It is true that there are often real reasons why a company is trading at a premium valuation. But conversely, there are also often real reasons why a company might be trading at a discount valuation. The key pitfall for a value investor is a "value trap", in which a weak company is trading at a discount -- yet weak performance continues to pull the stock down. This often leads to a dividend cut and selling at a steep loss.

Does it make sense to sell a strong company at a premium valuation to buy a less-strong company at a moderate valuation? Does it make sense to buy a weak company at a discount valuation? Perhaps! The market tends to overreact to both strength and weakness, so trades like this can often allow the investor to profit from a "correction" period. I did that with ORCL earlier this year, reaping a 15%+ gain in one month as the valuation corrected. But trades like this weaken the operating performance of your portfolio. If you want to own strength, you need to swap back into the stronger company as soon as the correction period is over. Longer term, I want to own MSFT in this space.

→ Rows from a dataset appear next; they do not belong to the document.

(* ===== verification/OvpnServerLoop.v ===== *)
(** * OpenVPN: the event loop of a UDP server

    Models [multi_init] in [openvpn/src/src/openvpn/multi.c], the handlers of the events of
    a UDP server in [multi.c] and [mudp.c], and the loop of
    [tunnel_server_udp_single_threaded], with the waiting of [io_wait] in [forward.c].  One
    iteration waits until a client is to be woken or something can be read or written,
    and handles that.

    What is read, encrypted or decrypted, what becomes of the context of a client and what
    the system answers are arguments ([link_input], [tun_input], [post], [io_answer]).
    Signals end the loop; printing the status, the file of the pool, the management
    interface and [gremlin] are left out. *)
From stdpp Require Import gmap.
From S2P Require Import Prelude OvpnBuffer OvpnPacketId OvpnFrame OvpnList OvpnMbuf OvpnTime OvpnSchedule OvpnPool OvpnProto OvpnMroute OvpnPf OvpnMulti OvpnSwitch OvpnServer.
#[local] Open Scope bool_scope.
#[local] Open Scope Z_scope.

(** ** The server when it starts *)

(** The options of [multi_init], and the device's address. *)
Record server_options := ServerOptions {
  so_dev : Z;
  so_topology : Z;
  so_real_hash_size : Z;
  so_virtual_hash_size : Z;
  so_cf_max : Z;
  so_cf_per : Z;
  so_n_bcast_buf : Z;
  so_pool : option (Z * Z);
  so_duplicate_cn : bool;
  so_ipv6_pool : option (list Z * Z);
  so_local : Z;
  so_max_clients : Z;
  so_tcp_queue_limit : Z;
  so_enable_c2c : bool;
}.
Definition init_pool (o : server_options) : outcome (option ifconfig_pool) :=
  match so_pool o with
  | Some (start, end_) =>
      let pool_type := if decide (so_dev o = DEV_TYPE_TUN ∧ so_topology o = TOP_NET30) then IFCONFIG_POOL_30NET else IFCONFIG_POOL_INDIV in
      let '(base, bits) := default (replicate 16 0, 0) (so_ipv6_pool o) in
      p ← ifconfig_pool_init pool_type start end_ (so_duplicate_cn o) (bool_decide (is_Some (so_ipv6_pool o))) base bits;
      Ret (Some p)
  | None => Ret None
  end.
(** [r1], [r2] and [r3] are what [get_random] answers. *)
Definition multi_init (little : bool) (o : server_options) (r1 r2 r3 now : Z) : outcome server :=
  h ← hash_init (so_real_hash_size o) r1;
  m ← multi_init_routing little (so_virtual_hash_size o) r2 now (so_local o);
  iter ← hash_init 1 r3;
  f ← frequency_limit_init (so_cf_max o) (so_cf_per o);
  ms ← mbuf_init (so_n_bcast_buf o);
  p ← init_pool o;
  Ret (Server (Switch m iter ms ∅ ∅ (so_enable_c2c o) (so_tcp_queue_limit o)) h ∅ (schedule_init ∅ 0) p f None None 0 (so_max_clients o)).

(** ** Events *)

(** What comes with a packet from the socket: its address, what is there before it is
    extracted, what [tls_pre_decrypt_lite] says, a new instance and how its creation goes,
    the packet, and what it is decrypted to. *)
Record link_input := LinkInput {
  li_from : openvpn_sockaddr;
  li_junk : mroute_addr;
  li_lite : bool;
  li_instance : multi_instance;
  li_sig : bool;
  li_activity : inactivity;
  li_new : post;
  li_packet : buffer;
  li_decrypted : buffer;
}.
(** A packet from the device, and what the buffer of the client that gets it is like. *)
Record tun_input := TunInput { ti_packet : buffer; ti_c2_buf : nat → buffer }.

Section loop.
Context (little : bool) (script : option nat → learn_op → mroute_addr → bool) (random : nat → Z) (tun : tun_info).
Context (junk_src junk_dest junk_ext : mroute_addr).

Definition process_post := multi_process_post little script random tun.

(** [multi_process_incoming_link] without an instance; also what is in [to_tun] of the
    client, unless there is no packet. *)
Definition udp_incoming_link (now : Z) (fuel : nat) (li : link_input) (p : post) (flags : Z) (v : server) :
    outcome (bool * option (nat * buffer) * server) :=
  match v_pending v with
  | Some _ => Ret (true, None, v)
  | None =>
      '(mi, v) ← multi_get_create_instance_udp little script random tun now fuel (li_from li) (li_junk li) (li_lite li)
        (li_instance li) (li_sig li) (li_activity li) (li_new li) v;
      let v := multi_set_pending mi v in
      match mi with
      | Some i =>
          '(to_tun, v) ←
            (if decide (buf_len (li_packet li) > 0) then
               '(b, s) ← multi_process_incoming_link little script junk_src junk_dest junk_ext (tt_type tun) now i (li_decrypted li) (v_switch v);
               Ret (Some (i, b), set_switch s v)
             else Ret (None, v));
          '(ret, v) ← process_post now fuel i p flags v;
          Ret (ret, to_tun, v)
      | None => Ret (true, None, v)
      end
  end.

(** [multi_process_incoming_tun]; also the client that gets the packet, and the packet in
    its buffer before encryption. *)
Definition udp_incoming_tun (now : Z) (fuel : nat) (ti : tun_input) (p : post) (flags : Z) (v : server) :
    outcome (bool * option (nat * buffer) * server) :=
  if decide (buf_len (ti_packet ti) > 0) then
    match v_pending v with
    | Some _ => Ret (true, None, v)
    | None =>
        '(o, s) ← multi_process_incoming_tun little script junk_src junk_dest junk_ext (tt_type tun) now (ti_packet ti) (ti_c2_buf ti) (v_switch v);
        let v := set_switch s v in
        match o with
        | Some (i, b) =>
            '(ret, v) ← process_post now fuel i p flags (multi_set_pending (Some i) v);
            Ret (ret, Some (i, b), v)
        | None => Ret (true, None, v)
        end
    end
  else Ret (true, None, v).

(** The client that sends; with a packet when it is one of the queue. *)
Definition multi_process_outgoing_link_pre (v : server) : outcome (option (nat * option mbuf_buffer) * server) :=
  match v_pending v with
  | Some i => Ret (Some (i, None), v)
  | None =>
      if mbuf_defined (Some (s_mbuf (v_switch v))) then
        '(o, v) ← multi_get_queue v;
        Ret (match o with Some (i, mb) => Some (i, Some mb) | None => None end, v)
      else Ret (None, v)
  end.
Definition multi_process_outgoing_link (now : Z) (fuel : nat) (p : post) (flags : Z) (v : server) :
    outcome (option (nat * option mbuf_buffer) * server) :=
  '(o, v) ← multi_process_outgoing_link_pre v;
  match o with
  | Some (i, _) => '(_, v) ← process_post now fuel i p flags v; Ret (o, v)
  | None => Ret (None, v)
  end.
Definition multi_process_outgoing_tun (now : Z) (fuel : nat) (p : post) (flags : Z) (v : server) : outcome (bool * server) :=
  match v_pending v with
  | Some mi => process_post now fuel mi p flags v
  | None => Abort
  end.
Definition multi_process_timeout (now : Z) (fuel : nat) (p : post) (flags : Z) (v : server) : outcome (bool * server) :=
  match v_earliest_wakeup v with
  | Some mi => '(ret, v) ← process_post now fuel mi p flags v; Ret (ret, set_earliest_wakeup None v)
  | None => Ret (true, v)
  end.

(** [stale]: the ageing time, when it is time to look for stale routes. *)
Definition multi_process_per_second_timers_dowork (now : Z) (stale : option Z) (v : server) : outcome server :=
  m ← multi_reap_process now (v_multi v);
  m ← (match stale with Some ageing_time => check_stale_routes now ageing_time m | None => Ret m end);
  Ret (with_multi m v).
Definition multi_process_per_second_timers (now : Z) (stale : option Z) (trigger : Z) (v : server) : outcome (Z * server) :=
  if decide (trigger ≠ now) then v ← multi_process_per_second_timers_dowork now stale v; Ret (now, v) else Ret (trigger, v).

(** *** Waiting for input and output *)

Definition EVENT_READ : Z := 1.
Definition EVENT_WRITE : Z := 2.
Definition SOCKET_READ : Z := 1.
Definition SOCKET_WRITE : Z := 2.
Definition TUN_READ : Z := 4.
Definition TUN_WRITE : Z := 8.
Definition ES_ERROR : Z := 16.
Definition ES_TIMEOUT : Z := 32.
Definition IOW_TO_TUN : Z := 1.
Definition IOW_TO_LINK : Z := 2.
Definition IOW_READ_TUN : Z := 4.
Definition IOW_READ_LINK : Z := 8.
Definition IOW_SHAPER : Z := 16.
Definition IOW_CHECK_RESIDUAL : Z := 32.
Definition IOW_FRAG : Z := 64.
Definition IOW_MBUF : Z := 128.
Definition IOW_READ_TUN_FORCE : Z := 256.
Definition IOW_WAIT_SIGNAL : Z := 512.
Definition IOW_READ : Z := Z.lor IOW_READ_TUN IOW_READ_LINK.

(** What the context and the system say while it waits: a signal before, the delay of the
    shaper when there is one, a fragment that waits, data left in the socket, and the
    events, each with its shift; [None] is an error of [event_wait], which answers events
    that were asked for only. *)
Record io_answer := IoAnswer {
  io_signal : bool;
  io_shaper : option Z;
  io_to_link_frag : bool;
  io_residual : bool;
  io_events : option (list (Z * Z));
}.
(** The events asked for: of the socket, and of the device. *)
Definition io_wait_request (flags : Z) (a : io_answer) : Z * Z :=
  let ask (b : bool) (x ev : Z) := if b then Z.lor x ev else x in
  let to_link := bool_decide (Z.land flags IOW_TO_LINK ≠ 0) in
  let to_tun := bool_decide (Z.land flags IOW_TO_TUN ≠ 0) in
  let delay := Z.max 0 (default 0 (io_shaper a)) in
  let socket := ask (to_link && (bool_decide (Z.land flags IOW_SHAPER = 0) || bool_decide (delay < 1000))) 0 EVENT_WRITE in
  let tuntap := ask (negb to_link && negb (bool_decide (Z.land flags IOW_FRAG ≠ 0) && io_to_link_frag a)
                     && bool_decide (Z.land flags IOW_READ_TUN ≠ 0)) 0 EVENT_READ in
  let tuntap := ask to_tun tuntap EVENT_WRITE in
  let socket := ask (negb to_tun && bool_decide (Z.land flags IOW_READ_LINK ≠ 0)) socket EVENT_READ in
  let socket := ask (bool_decide (Z.land flags IOW_MBUF ≠ 0)) socket EVENT_WRITE in
  let tuntap := ask (bool_decide (Z.land flags IOW_READ_TUN_FORCE ≠ 0)) tuntap EVENT_READ in
  (socket, tuntap).
Definition event_set_status (es : list (Z * Z)) : Z :=
  foldl (λ s '(shift, rwflags), Z.lor s (Z.shiftl (Z.land rwflags 3) shift)) 0 es.
Definition io_wait_dowork (flags : Z) (a : io_answer) : Z :=
  if negb (io_signal a) then
    if bool_decide (Z.land flags IOW_CHECK_RESIDUAL = 0) || negb (io_residual a) then
      match io_events a with
      | Some [] => ES_TIMEOUT
      | Some es => event_set_status es
      | None => ES_ERROR
      end
    else SOCKET_READ
  else ES_ERROR.
Definition io_wait (fast_io : bool) (flags : Z) (a : io_answer) : Z :=
  if fast_io && bool_decide (Z.land flags (Z.lor (Z.lor IOW_TO_TUN IOW_TO_LINK) IOW_MBUF) ≠ 0) then
    let ret := if decide (Z.land flags IOW_TO_TUN ≠ 0) then TUN_WRITE else 0 in
    if decide (Z.land flags (Z.lor IOW_TO_LINK IOW_MBUF) ≠ 0) then Z.lor ret SOCKET_WRITE else ret
  else io_wait_dowork flags a.

(** [tun_out] and [link_out]: the pending client has output. *)
Definition p2mp_iow_flags (tun_out link_out : bool) (v : server) : Z :=
  match v_pending v with
  | Some _ =>
      let flags := if tun_out then Z.lor IOW_WAIT_SIGNAL IOW_TO_TUN else IOW_WAIT_SIGNAL in
      if link_out then Z.lor flags IOW_TO_LINK else flags
  | None => if mbuf_defined (Some (s_mbuf (v_switch v))) then Z.lor IOW_WAIT_SIGNAL IOW_MBUF else Z.lor IOW_WAIT_SIGNAL IOW_READ
  end.

(** ** The loop *)

(** What an iteration meets: the time before and after it waits; output of the pending
    client; the answer to [io_wait]; a signal to the server, after waiting and after
    reading; and the input. *)
Record turn := Turn {
  t_current : timeval;
  t_now : Z;
  t_tun_out : bool;
  t_link_out : bool;
  t_fast_io : bool;
  t_answer : io_answer;
  t_signal : bool;
  t_read_signal : bool;
  t_stale : option Z;
  t_link : link_input;
  t_tun : tun_input;
  t_post : post;
}.
Definition multi_process_io_udp (fuel : nat) (t : turn) (status : Z) (v : server) : outcome server :=
  let mpp_flags := Z.lor (if t_fast_io t then MPP_CONDITIONAL_PRE_SELECT else MPP_PRE_SELECT) MPP_CLOSE_ON_SIGNAL in
  if decide (Z.land status SOCKET_WRITE ≠ 0) then
    '(_, v) ← multi_process_outgoing_link (t_now t) fuel (t_post t) mpp_flags v; Ret v
  else if decide (Z.land status TUN_WRITE ≠ 0) then
    '(_, v) ← multi_process_outgoing_tun (t_now t) fuel (t_post t) mpp_flags v; Ret v
  else if decide (Z.land status SOCKET_READ ≠ 0) then
    if t_read_signal t then Ret v
    else '(_, v) ← udp_incoming_link (t_now t) fuel (t_link t) (t_post t) mpp_flags v; Ret v
  else if decide (Z.land status TUN_READ ≠ 0) then
    if t_read_signal t then Ret v
    else '(_, v) ← udp_incoming_tun (t_now t) fuel (t_tun t) (t_post t) mpp_flags v; Ret v
  else Ret v.
(** An iteration of the loop; [trigger] is [per_second_trigger]. *)
Definition server_turn (fuel : nat) (t : turn) (trigger : Z) (v : server) : outcome (Z * server) :=
  '(_, v) ← multi_get_timeout (t_current t) v;
  let status := io_wait (t_fast_io t) (p2mp_iow_flags (t_tun_out t) (t_link_out t) v) (t_answer t) in
  if t_signal t then Ret (trigger, v)
  else
    '(trigger, v) ← multi_process_per_second_timers (t_now t) (t_stale t) trigger v;
    v ← (if decide (status = ES_TIMEOUT) then
           '(_, v) ← multi_process_timeout (t_now t) fuel (t_post t) (Z.lor MPP_PRE_SELECT MPP_CLOSE_ON_SIGNAL) v; Ret v
         else multi_process_io_udp fuel t status v);
    Ret (trigger, v).
End loop.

The most impressive results are when you can buy strength at a discount valuation. AAPL in 2016. SPG a year ago. It can be a little scary to look past the FUD of the market correction to see the strength, but if you can manage that then you do very well.

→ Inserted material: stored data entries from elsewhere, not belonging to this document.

(** A new client's entry is not scheduled. *)
Definition with_entry (i : nat) (s : schedule) : schedule :=
  Sched (s_earliest_wakeup s) (s_root s) (<[i := SE (TV 0 0) 0 None None None]> (s_mem s)) (s_draws s).
Lemma with_entry_ok i s : treap_ok s → scheduled s !! i = None → treap_ok (with_entry i s) ∧ scheduled (with_entry i s) = scheduled s.
Proof.
  intros (t & HT & HS & He) Hi. assert (i ∉ ids t) as Hni by (rewrite (scheduled_in s t i HT), Hi; by intros []).
  assert (∀ j, j ∈ ids t → s_mem (with_entry i s) !! j = s_mem s !! j) as Hsame.
  { intros j Hj. cbn. rewrite lookup_insert_ne; [done|]. intros ->. by apply Hni. }
  destruct HT as ((Hr & Hnd & Hsat) & Hh & Hidle). split.
  - exists t. split; [|split; [|done]].
    + split; [split; [done|split; [done|]]|split].
      * eapply sat_links_ext; [|done]. intros j Hj. by rewrite Hsame.
      * revert Hh. apply heap_ext. intros j Hj. unfold pri_of. by rewrite Hsame.
      * intros j Hj Hnj. unfold idle, lk, pri_of. cbn. destruct (decide (j = i)) as [->|]; [by rewrite lookup_insert_eq|].
        cbn in Hj. rewrite lookup_insert_ne in * by done. by apply Hidle.
    + apply (sorted_impl (before s)); [|done]. intros j k Hj Hk. apply before_data; by rewrite Hsame.
  - apply map_eq. intros j. rewrite !lookup_scheduled. cbn. destruct (decide (j = i)) as [->|]; [|by rewrite lookup_insert_ne].
    rewrite lookup_insert_eq. cbn. symmetry. rewrite <- lookup_scheduled. exact Hi.
Qed.
Lemma schedule_enter C s i k : schedule_of C s → C !! i = None → schedule_of (<[i := k]> C) (with_entry i s).
Proof.
  intros (Ht & Hm & Hc) Hi. destruct (with_entry_ok i s Ht) as [Ht' Hs].
  { apply eq_None_not_Some. intros Hs%Hc. rewrite Hi in Hs. by destruct Hs. }
  split; [done|]. rewrite Hs. split.
  - intros j. rewrite lookup_insert_is_Some. intros [<-|[Hne Hj]]; cbn; [by rewrite lookup_insert_eq|rewrite lookup_insert_ne by done; by apply Hm].
  - intros j Hj. rewrite lookup_insert_is_Some'. right. by apply Hc.
Qed.
Lemma schedule_update C s i k k' : schedule_of C s → C !! i = Some k → schedule_of (<[i := k']> C) s.
Proof.
  intros (Ht & Hm & Hc) Hk. split; [done|]. split; [intros j Hj; apply Hm|intros j Hj; apply lookup_insert_is_Some'; right; by apply Hc].
  apply lookup_insert_is_Some' in Hj as [<-|]; [by rewrite Hk|done].
Qed.

(** ** The queue *)

Definition forget_packets (c : nat) (E : option (list Z * nat)) : option (list Z * nat) :=
  match E with Some (_, c') => if decide (c' = c) then None else E | None => None end.
Lemma shown_forget h q Q c : Forall2 (shown h) q Q → Forall2 (shown h) (map (forget c) q) (map (forget_packets c) Q).
Proof.
  induction 1 as [|e E q Q He _ IH]; cbn; [constructor|]. apply Forall2_cons. split; [|done].
  destruct e as [[b j]|], E as [[p j']|]; try done. destruct He as [-> He]. cbn. case_decide; [done|]. by split.
Qed.
Lemma dereference_kept c n : ∀ i ms h ms' h', for_ n i (dereference_body (Some c)) (ms, h) = Ret (ms', h') → kept h h'.
Proof.
  induction n as [|n IH]; intros i ms h ms' h'; cbn [for_]; [intros [= <- <-]; apply kept_refl|].
  intros ([ms1 h1] & E & E2)%bind_Ret_inv. eapply heap_kept_trans; [|by eapply IH].
  unfold dereference_body in E. apply bind_Ret_inv in E as (x & _ & E). case_decide; [|injection E as <- <-; apply kept_refl].
  apply bind_Ret_inv in E as (h2 & Ef & E). apply bind_Ret_inv in E as (ms2 & _ & [= _ <-]).
  destruct (OvpnMbuf.mi_buffer x) as [b|]; [by eapply free_kept|]. injection Ef as <-. apply kept_refl.
Qed.
(** The packets of a client that leaves are forgotten; what the others are to get is kept. *)
Lemma dereference_shows ext s Q c : (∀ x, 0 ≤ ext x) → queue_shows ext s Q →
  ∃ ms h, mbuf_dereference_instance (Some c) (s_mbuf s) (s_heap s) = Ret (ms, h) ∧
    queue_shows ext (set_queue ms h s) (map (forget_packets c) Q) ∧ ms_capacity ms = ms_capacity (s_mbuf s).
Proof.
  intros Hext (q & [r Hq] & Hc & Hsh). pose proof Hq as (_ & Hcap & _ & _ & Hn & _).
  destruct (dereference_ok r c ext (length q) 0 (s_mbuf s) q (s_heap s) Hq) as (ms & h & E & Hq' & Hc'); [lia|done|done|].
  rewrite drop_0, take_0 in *. cbn [app] in *. exists ms, h. unfold mbuf_dereference_instance. rewrite Hn, Nat2Z.id. split; [done|]. split.
  - exists (map (forget c) q). split; [by exists r|]. split; [done|].
    eapply shown_kept; [done|done|by eapply dereference_kept|by apply shown_forget].
  - destruct Hq' as (_ & Hcap' & _). cbn. congruence.
Qed.
(** The packets of clients only. *)
Definition addressed (C : gmap nat client) (Q : list (option (list Z * nat))) : Prop := ∀ p j, Some (p, j) ∈ Q → is_Some (C !! j).
Lemma addressed_forget C Q i : addressed C Q → addressed (delete i C) (map (forget_packets i) Q).
Proof.
  intros HQ p j (e & He & Hin)%list_elem_of_fmap. destruct e as [[p' j']|]; [|done]. cbn in He. case_decide; [done|]. injection He as <- <-.
  apply lookup_delete_is_Some. split; [done|by eapply HQ].
Qed.
(** The oldest packet that still has a client, and what is after it. *)
Fixpoint next_packet (Q : list (option (list Z * nat))) : option (list Z * nat * list (option (list Z * nat))) :=
  match Q with [] => None | Some p :: Q => Some (p, Q) | None :: Q => next_packet Q end.
Lemma shown_next h q Q : Forall2 (shown h) q Q →
  match drop_first q with
  | Some ((b, j), q') => ∃ c Q' m, next_packet Q = Some ((c, j), Q') ∧ h !! b = Some m ∧ content (mb_buf m) = c ∧ Forall2 (shown h) q' Q'
  | None => next_packet Q = None
  end.
Proof.
  induction 1 as [|e E q Q He Hs IH]; [done|]. cbn. destruct e as [[b j]|], E as [[c j']|]; try done.
  destruct He as [-> (m & Hm & Hc)]. by exists c, Q, m.
Qed.
Lemma next_addressed C Q p j Q' : addressed C Q → next_packet Q = Some ((p, j), Q') → is_Some (C !! j) ∧ addressed C Q'.
Proof.
  intros HQ. induction Q as [|[[p' j']|] Q IH]; cbn; [done| |].
  - intros [= -> -> <-]. split; [eapply HQ; by left|]. intros p' j' Hin. eapply HQ. by right.
  - apply IH. intros p' j' Hin. eapply HQ. by right.
Qed.
Lemma extract_shows ext s Q : (∀ x, 0 ≤ ext x) → queue_shows ext s Q →
  match next_packet Q with
  | Some ((c, j), Q') => ∃ ms b m h, mbuf_extract_item (s_mbuf s) = Ret (Some (MI (Some b) (Some j)), ms) ∧ s_heap s !! b = Some m ∧
      content (mb_buf m) = c ∧ mbuf_free_buf (Some b) (s_heap s) = Ret h ∧ queue_shows ext (set_queue ms h s) Q' ∧ ms_capacity ms = ms_capacity (s_mbuf s)
  | None => ∃ ms, mbuf_extract_item (s_mbuf s) = Ret (None, ms) ∧ queue_shows ext (set_queue ms (s_heap s) s) [] ∧ ms_capacity ms = ms_capacity (s_mbuf s)
  end.
Proof.
  intros Hext (q & [r Hq] & Hc & Hsh). pose proof Hq as (_ & Hcap & _ & _ & Hn & _). unfold mbuf_extract_item.
  destruct (extract_ok r q (s_mbuf s) (S (Z.to_nat (ms_len (s_mbuf s)))) Hq ltac:(lia)) as (ms & -> & Hq').
  pose proof (shown_next _ _ _ Hsh) as Hs. pose proof (proj1 (proj2 Hq')) as Hcap'. destruct (drop_first q) as [[[b j] q']|] eqn:Ed.
  - destruct Hs as (c & Q' & m & -> & Hm & Hmc & Hs). pose proof (λ x, drop_first_refs q (b, j) q' x Ed) as Hr.
    destruct (free_ok (s_heap s) _ b (λ x, refs x q' + ext x) Hc) as (h & Ef & Hh).
    { rewrite Hr. cbn. rewrite decide_True by done. pose proof (refs_nonneg b q'). specialize (Hext b). lia. }
    { intros x. rewrite Hr. cbn. lia. }
    exists ms, b, m, h. split_and!; [done..| |congruence]. exists q'. split; [by exists r|]. split; [done|].
    eapply shown_kept; [done|done|by eapply free_kept|done].
  - rewrite Hs. exists ms. split; [done|]. split; [|congruence]. exists []. split; [by exists r|]. split; [|constructor].
    eapply counts_ext; [|done]. intros x. cbn. by rewrite (drop_first_none q x Ed).
Qed.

Yet there are also times when TRYING to do this hasn't worked out so well for me. Back in 2011, I knew that HPQ was a solid company with a wide moat. Their printer-ink business alone justified the price of the company, and they had a couple other profitable franchises as well. How can you go wrong buying a great company like that as a discount?!? I dunno, but I somehow managed to lose $4k in 2011 and as if that weren't enough I came back to lose another $2.5k in 2012. Value Trap!

Thus I've come to the conclusion that the best opportunities are buying strong companies at valuations that are near or even above the market average. Nike in 2016. MSFT in 2017/2018. Perhaps AMZN today (though the multiples on that one are still VERY high)? None of these traded at a discount -- but the operational performance and subsequent price strength more than justified those purchases.

Nothing against paying less for a purchase, but the most important thing for me at this time is to buy strength. If I can buy strength at "fair value" or even at a modest premium to FV, then that works out very well for me! If the price drops further, I will happily add more. At this point in my investing journey, I don't want to be gambling large sums on discounted weakness.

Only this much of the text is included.